Buzzcocks’ 1993 Comeback ‘Trade Test Transmissions’ Showed Punk’s Great Survivors’ Consistency

PopMatters' appraisal of Buzzcocks continues with the band's proper comeback LP, Trade Test Transmissions, now reissued on Cherry Red Records' new box-set, Sell You Everything.

Trade Test Transmissions
Cherry Red Records
29 May 2020

In 1992, Buzzcocks‘ bassist, Steve Garvey, and drummer, John Maher, dropped out for health reasons and a desire to return to their existing career, respectively. Shelley and Diggle recruited Mike Joyce, drummer with the Smiths throughout their imperious reign in the 1980s, and Tony Barber, who had been a part of the bands Lack of Knowledge and Boys Wonder. The reinvigorated lineup felt ready for a proper album. It was an auspicious moment for Buzzcocks given the significant focus on the Seattle music scene had brought guitar-based punk rock back into the mainstream. Buzzcocks were also a respected name in the U.S. northwest with the Fastbacks’ covering one of their songs, and the band Love Battery taking their name from another. Then the biggest force in music at that moment, Nirvana, acknowledged Buzzcocks in interviews before reaching out to them to arrange what would become the ill-starred European tour of February 1994.

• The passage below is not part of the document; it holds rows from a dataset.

(** An error after the request completed publishes nothing. *)
Lemma wp_error_gone held l q e x (Q : unit -> Executor -> Prop) R :
  gone held l q x -> (forall y, gone held l q y -> touches l x y -> Q tt y) -> wp (complete_error q e) Q R x.
Proof.
  intros Hg HQ. unfold complete_error.
  apply wp_bind. apply (wp_keeping False); [auto with neutral| |done]. intros [] y1 K1.
  apply wp_bind. apply (wp_keeping False); [neutral| |done]. intros [] y2 K2.
  assert (gone held l q y2) as Hg2 by (eapply keeps_gone; [exact K2|by eapply keeps_gone]).
  assert (suspended_prefill_lane y2 ≠ Some l) as Hsus.
  { intros E%(i_suspended (proj1 (proj1 Hg2))). destruct Hg2 as (_ & Hl & _). rewrite Hl in E. by apply is_Some_None in E. }
  apply wp_bind. apply wp_retire_held; [by eapply gone_slots|intros l' E; destruct Hg2 as (_ & _ & _ & _ & E'); congruence|].
  intros y3 K3. unfold publish_outcome. apply wp_bind, wp_lock. intros actions. pose proof (keeps_others actions y3) as K4.
  set (z := others actions y3) in *.
  assert (keeps x z) as K by (transitivity y1; [done|]; transitivity y2; [done|]; by transitivity y3).
  pose proof (keeps_gone _ _ _ _ _ K Hg) as Hz. pose proof Hz as (_ & _ & _ & Hd & _).
  apply wp_bind, wp_request. unfold is_done in Hd. rewrite Hd. apply wp_ret, HQ; [done|].
  by eapply keeps_touches; [|apply Hg].
Qed.

(** Failing a request that completed already changes nothing. *)
Lemma wp_fail_gone held l q e x (Q : bool -> Executor -> Prop) R :
  gone held l q x -> (forall y, gone held l q y -> touches l x y -> Q (is_request_local_error e) y) ->
  wp (fail_admitted_request q l e) Q R x.
Proof.
  intros Hg HQ. pose proof (gone_slots _ _ _ _ Hg) as Hn. pose proof Hg as (Hok & Hl & Hs & Hd & Hlane).
  unfold fail_admitted_request. apply wp_bind, wp_exec, wp_bind. rewrite bool_decide_eq_false_2.
  2:{ destruct (copy_hold x) as [h|] eqn:E; [|done]. intros [= E']. apply (Hn (hold_lane h)). rewrite <- E'. by apply (i_hold (proj1 Hok)). }
  apply wp_ret, wp_bind, wp_total. intros _. apply wp_bind. unfold release_prefill. apply wp_bind, wp_exec.
  rewrite bool_decide_eq_false_2 by (intros E%(i_prefill (proj1 Hok)); rewrite Hl in E; by apply is_Some_None in E).
  apply wp_ret, wp_bind, wp_exec, wp_bind. rewrite bool_decide_eq_false_2 by done. apply wp_ret, wp_bind, wp_modify.
  match goal with |- wp _ _ _ ?u => set (y := u) end.
  assert (touches l x y) as Ty by (by apply loose_touches).
  assert (gone held l q y) as Gy.
  { split_and!; [apply ok_loose; try done; by eapply gone_pending|done|done| |]; unfold is_done, y; by rewrite requests_update, decide_True. }
  apply wp_bind. eapply wp_error_gone; [exact Gy|]. intros z Gz Tz. apply wp_ret, HQ; [done|by eapply touches_trans].
Qed.

End Ops.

Recorded across a compact one-month session in March-April 1993, Trade Test Transmissions continued the subtle shape-shifting visible on the 1991 Demo LP. This was a vision of Buzzcocks with the guitars revved up to match the more muscular sound of the era. Shedding more than half the songs from the demo, the band had moved on, tightened up, and delivered something that could stand without shame in the company of their hallowed albums of the 1970s.

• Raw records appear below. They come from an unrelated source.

Lemma wp_planned_try q c plan b captures class epoch x (Q : option AdmissionProgress -> Executor -> Prop) R :
  queued q x x -> quiescent x -> free (slots x) (choice_lane c) ->
  (forall p y, ok [] None y -> still x y -> Q (Some p) y) -> (forall y, seated_at q (choice_lane c) x y -> Q None y) ->
  (forall e y, loose q x y -> R e y) -> wp (admit_planned_try q c plan b captures class epoch) Q R x.
Proof.
  intros Hx Hquiet Hfree H1 H2 HR. assert (forall e y, True -> queued q x y -> R e y) as HRq by (intros; apply HR; by left).
  unfold admit_planned_try. apply wp_bind, (wp_queued True q _ x); [auto with neutral|done| |done].
  intros [victims|p] y1 Q1; [|apply wp_ret, H1; apply Q1].
  apply wp_bind, wp_exec, wp_bind, (wp_queued True q _ x); [destruct (preserve_source c); neutral|done| |done]. intros plan' y2 Q2.
  apply wp_bind, wp_exec, wp_bind, (wp_queued False q _ x); [auto with neutral|done| |done]. intros [] y3 Q3.
  apply wp_bind, (wp_erase_queued q x); [done|]. intros y4 Q4.
  apply wp_bind. eapply wp_occupy; [exact Q4|done|done| |intros e z Hz; apply HR; by right].
  intros z Hz. by apply wp_ret, H2.
Qed.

Trade Test Transmissions is an eminently likable record. It’s opener, “Do It”, cuts from a test signal straight into buzzing guitar and a surging rhythm section. The real heart of the song is Shelley’s gloriously despondent verses — “it’s not infatuation to hope that you’re the one to care” — juxtaposed against the hilarious mock-boasting of the chorus. “I can do it till the morning comes like the river fills the sea, I can do it like incessant drums, I can do it like the birds and the bees.” Shelley’s ability to articulate tangled emotions with wry amusement continues on “Innocent”. “Even though you’re not my mum, I’ve got to get my washing done, who calls the tune must pay the piper, fix the plug, and catch the spider.” Then we’re into the album’s heaviest moment, “TTT”, where vocal effects obscure the words giving center-stage to the raw guitar riff powering the song along.

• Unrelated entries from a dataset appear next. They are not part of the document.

Lemma codepoints_loop_tiles fuel offset rest spans : iterates_inside -> (length rest <= fuel)%nat -> codepoints_loop fuel offset rest = Ok spans ->
  tiles offset spans (offset + length rest).
Proof.
  intros Hin. revert offset rest spans. induction fuel as [|fuel IH]; intros offset rest spans Hl E.
  { destruct rest; [|simpl in Hl; lia]. injection E as <-. simpl. lia. }
  destruct rest as [|b rest]; [injection E as <-; simpl; lia|]. cbn [codepoints_loop] in E.
  pose proof (Hin (b :: rest)) as Hb. destruct (utf8proc_iterate (b :: rest)) as [n cp]. cbn [fst] in Hb.
  destruct (Z.ltb_spec n 0); [done|]. destruct (Z.eqb_spec n 0); [done|]. cbn [throw_if mbind res_bind] in E.
  destruct (codepoints_loop fuel _ _) as [spans'|] eqn:E'; [|done]. injection E as <-. simpl cp_offset. simpl cp_length.
  apply IH in E' as H'; [|rewrite length_drop; simpl in *; lia]. rewrite length_drop in H'.
  simpl. split_and!; [done|lia|]. replace (offset + S (length rest))%nat with (offset + Z.to_nat n + (length (b :: rest) - Z.to_nat n))%nat; [done|simpl in *; lia].
Qed.

(** Every byte belongs to one span, in order. *)
Lemma utf8_codepoints_tiles text spans : iterates_inside -> utf8_codepoints text = Ok spans -> tiles 0 spans (length text).
Proof. intros Hin E. by apply (codepoints_loop_tiles (length text) 0 text). Qed.

End Unicode.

Diggle, well-known for his energetic stage presence, shows his ever-increasing strengths as a songwriter. Resurrected from the earlier demo, “When Love Turns Around You” remains a star-turn, and it is very understandable why it would be one of only three songs from the comeback-era to wind up on A Different Compilation later in this box-set. The song sounds like a precursor to Green Day’s energized peaks, both vocally and instrumentally. “Isolation” thrives on subtle pauses where good lyrics are allowed to stand out (“there is a searchlight in my heart”). Meanwhile, “Crystal Night” marries an upbeat backing to the rather dark sentiment that the Nazi-era Kristallnacht pogrom against the Jews could easily happen again.

The album’s central weakness is that, despite the polished production, the album still possesses the same consistency that marked the demo. Once the initial rush subsides, Trade Test Transmissions can feel like a long straight road running through a vista of undifferentiated crop fields to the horizon. On most songs, there are a few seconds of breathing space right at the start, then in we go! Guitars! Drums! Bass! Vocals! There’s no air. It’s just every instrument hammering away, verse-chorus-verse-solo-round and round, over and over. That uniformity also deprives the album of any audible journey or progression. There’s no sense of any song needing to be where it is in the running.

While there are winning songs here, it’s Diggle’s home demos, included here as bonuses, that sparked me more. “Energy” is a barely together stitching of guitar stabs and scratches, while “Take Your Life” has a scuzzy edge, dirty fingernails over the strings — great stuff. They’re a good addition to what is, overall, a solid album that showed the elements that made Buzzcocks one of UK punk’s ‘big four’ were all still in place. It just needed a few more surprises to hotwire the heartstrings.